The Obama administration’s strategic sourcing program has been beset by protests from unhappy vendors. But now the White House is hearing complaints from a larger, well connected constituency, the AbilityOne program.
More than 50 lawmakers wrote a letter to the General Services Administration Sept. 12 questioning its compliance with the Javits-Wagner-O’Day (JWOD) Act, which requires agencies to purchase specified products and services through the AbilityOne program. The AbilityOne program supports nearly 50,000 individuals who are blind or have other significant disabilities in manufacturing and services roles.
GSA, which is leading the acquisition part of the Federal Strategic Sourcing Initiative, has come under scrutiny for its Office Supplies 3 acquisition. The National Industries for the Blind protested OS3 twice over the inclusion of “brick-and-mortar” stores in a specific section of the contract. The Government Accountability Office denied NIB’s first protest and dismissed its second one.
But NIB’s protests of OS3 and other growing concerns about how GSA is ensuring compliance with AbilityOne prompted the lawmakers’ questions.
What has been the performance of GSA commercial contractors with regard to maintaining the AbilityOne mandatory status? How has GSA managed non-compliant contractors?
What mark-up does GSA apply to AbilityOne products sold through GSA Global Supply?
What specific policies will GSA follow to ensure that commercial contractors comply with the mandatory requirements of the AbilityOne program?
“We ask GSA to work with us, the AbilityOne Commission, and National Industries for the Blind to guarantee compliance with the JWOD Act and further the goal of creating long-term, stable employment for Americans who are blind or who have other significant disabilities,” lawmakers wrote.

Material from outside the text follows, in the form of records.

Lemma summary_answers db ready sources query :
  store_ok db → SummaryQuery_Validate query = true → query_sources_ok None sources = true →
  ready || validateLogSchema db = true → (∀ s, s ∈ sources → few_rows db query s) →
  ∃ out, query_tables db ready sources query = Some out ∧ Summary_Validate out = true
    ∧ Forall2 (source_summary db query) sources (sm_Sources out).
Proof.
  intros Hok Hq Hsrc Hready Hfew. pose proof (query_window _ Hq) as W. destruct (sources_shape _ Hsrc) as (Hs & Hnd & Hsort).
  unfold query_tables. replace (negb ready && negb (validateLogSchema db)) with false by (by destruct ready, (validateLogSchema db)).
  assert (Houts : ∃ outs, mapM (λ s, queryLogSource db s query) sources = Some outs ∧ Forall2 (source_summary db query) sources outs).
  { clear Hsrc Hnd Hsort. induction sources as [|s l IH]; [by exists []|].
    destruct (queryLogSource_ok db s query Hok (Hs s ltac:(left)) W (Hfew s ltac:(left))) as (out & Eo & Ho).
    destruct IH as (outs & El & Hl); [intros; apply Hfew; by right|intros; apply Hs; by right|].
    exists (out :: outs). simpl. rewrite Eo. cbn [mbind option_bind]. rewrite El. split; [done|by constructor]. }
  destruct Houts as (outs & -> & Houts).
  assert (Hvalid : Summary_Validate (MkSummary (q_WindowStart query) (q_WindowEnd query) (q_BucketInterval query)
    (q_BucketCount query) outs) = true).
  { unfold Summary_Validate, Summary_query. simpl. replace (MkQuery _ _ _ _) with query by by destruct query. rewrite Hq.
    assert (Hlen : (length outs ≤ 2)%nat).
    { rewrite <- (Forall2_length _ _ _ Houts). destruct sources as [|? [|? [|? ?]]]; simpl; try lia. simpl in Hsrc. bools. subst. done. }
    replace (MaxSources <? Z.of_nat (length outs)) with false by (unfold MaxSources; lia). simpl.
    apply (validate_sources db query sources outs); auto; try lia.
    - intros s Hin. specialize (Hs s Hin). by destruct s.
    - rewrite Z.add_0_l. apply source_sums; auto. by left.
    - rewrite Z.add_0_l. apply source_sums; auto. by right. }
  rewrite Hvalid. eexists. split; [done|]. done.
Qed.


(** ** Witness *)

GSA, in part, responded to the concerns of lawmakers by posting a blog by Bill Sisk, deputy commissioner of the Federal Acquisition Service.
Sisk wrote GSA has long supported the goals and people who are part of the AbilityOne program, and will continue to do so as the agency modernizes its schedule contracts
“The future of GSA’s Supply Transformation efforts shifts us to a model that will result in a more efficient supply chain, faster delivery times and better prices for our agency customers,” Sisk wrote. “This new approach will continue to strengthen our long-standing partnership with the AbilityOne program while at the same time using the capabilities of our vendors to directly support GSA’s customers, simplify federal acquisition, and over the next five years save taxpayers a half billion dollars.”
Sisk said GSA’s support of AbilityOne is strong today and will continue in the future. In fiscal 2013, GSA’s Global Supply sold more than $228 million worth of AbilityOne products, representing 22 percent of its business. So far in 2014 through August, GSA said AbilityOne received fewer total dollars, $191 million, but a larger percentage of their overall sales, 31 percent.
“Under Supply Transformation, GSA is closing its distribution centers in New Jersey and California, and transitioning to a model that streamlines distribution by having vendor partners directly store and ship our products,” Sisk wrote. “During the current transition, and after the complete implementation of the Federal Strategic Sourcing Initiative (FSSI), all vendors must be authorized AbilityOne distributors before they can be considered as vendor partners for GSA Global Supply.”
He added GSA will conduct “spot checks” for compliance with the AbilityOne rules to make sure vendors are not offering or shipping commercial items that are deemed equivalent to AbilityOne products.
“GSA works closely with AbilityOne to identify ‘Essentially the Same’ items, to communicate to vendors which product offerings are valid, and verifies compliance with random checks,” Sisk wrote.
Congressional interest in FSSI is expected to continue to rise over the next year as the House Small Business Committee is seriously concerned over the program’s impact on small businesses. And as the White House pushes GSA to put more products and services under FSSI, other constituencies likely will raise concerns to Congress. The big question is whether other committees, beside the small business ones, take notice over the changing nature of how the government buys products and services.